* _DATASET CONTENT_
(** A released lease forgets its token.  The delete of a release makes the next
    claim insert token 1 again, so a process that stalled before it was taken
    over is let through once the lease has been released and claimed anew: two
    processes may write the same workflow at once. *)
Theorem fencing_token_reused :
  exists s0 s, lease_start s0 /\ rtc sysstep s0 s /\ may_write s "A" "run" /\ may_write s "C" "run".
Proof.
  set (h := MkHandle true 10 ∅). set (h1 := MkHandle true 10 {["run" := 1%Z]}). set (h2 := MkHandle true 10 {["run" := 2%Z]}).
  exists (MkLsys {["A" := h; "B" := h; "C" := h]} ∅).
  exists (MkLsys {["A" := h1; "B" := h; "C" := h1]} {["run" := MkLease "C" 40 1]}). split.
  { split; [done|]. intros p hp Hp. simpl in Hp. do 2 (apply lookup_insert_Some in Hp as [[_ <-]|[_ Hp]]; [done|]).
    by apply lookup_singleton_Some in Hp as [_ <-]. }
  split.
  - (* A claims at 0, B takes over at 20 and releases, C claims at 30 *)
    eapply rtc_l; [by apply (ss_claim _ None "A" h 0 "run" (Ok 1%Z) h1 {["run" := MkLease "A" 10 1]})|].
    eapply rtc_l; [by apply (ss_claim _ None "B" h 20 "run" (Ok 2%Z) h2 {["run" := MkLease "B" 30 2]})|].
    eapply rtc_l; [by apply (ss_release _ None "B" h2 "run" 2 None h ∅)|].
    eapply rtc_l; [by apply (ss_claim _ None "C" h 30 "run" (Ok 1%Z) h1 {["run" := MkLease "C" 40 1]})|].
    apply rtc_refl.
  - split; [exists h1, 31%Z, {["run" := MkLease "C" 41 1]}|exists h1, 31%Z, {["run" := MkLease "C" 41 1]}]; by split_and!.
Qed.
End fencing.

* _WORK REQUIRED_
Precisely the line with "over is let" and the lines after it, up to the last line of the entries above, are to be reproduced, and nothing more.

* _WRITTEN SOLUTION_
    over is let through once the lease has been released and claimed anew: two
    processes may write the same workflow at once. *)
Theorem fencing_token_reused :
  exists s0 s, lease_start s0 /\ rtc sysstep s0 s /\ may_write s "A" "run" /\ may_write s "C" "run".
Proof.
  set (h := MkHandle true 10 ∅). set (h1 := MkHandle true 10 {["run" := 1%Z]}). set (h2 := MkHandle true 10 {["run" := 2%Z]}).
  exists (MkLsys {["A" := h; "B" := h; "C" := h]} ∅).
  exists (MkLsys {["A" := h1; "B" := h; "C" := h1]} {["run" := MkLease "C" 40 1]}). split.
  { split; [done|]. intros p hp Hp. simpl in Hp. do 2 (apply lookup_insert_Some in Hp as [[_ <-]|[_ Hp]]; [done|]).
    by apply lookup_singleton_Some in Hp as [_ <-]. }
  split.
  - (* A claims at 0, B takes over at 20 and releases, C claims at 30 *)
    eapply rtc_l; [by apply (ss_claim _ None "A" h 0 "run" (Ok 1%Z) h1 {["run" := MkLease "A" 10 1]})|].
    eapply rtc_l; [by apply (ss_claim _ None "B" h 20 "run" (Ok 2%Z) h2 {["run" := MkLease "B" 30 2]})|].
    eapply rtc_l; [by apply (ss_release _ None "B" h2 "run" 2 None h ∅)|].
    eapply rtc_l; [by apply (ss_claim _ None "C" h 30 "run" (Ok 1%Z) h1 {["run" := MkLease "C" 40 1]})|].
    apply rtc_refl.
  - split; [exists h1, 31%Z, {["run" := MkLease "C" 41 1]}|exists h1, 31%Z, {["run" := MkLease "C" 41 1]}]; by split_and!.
Qed.
End fencing.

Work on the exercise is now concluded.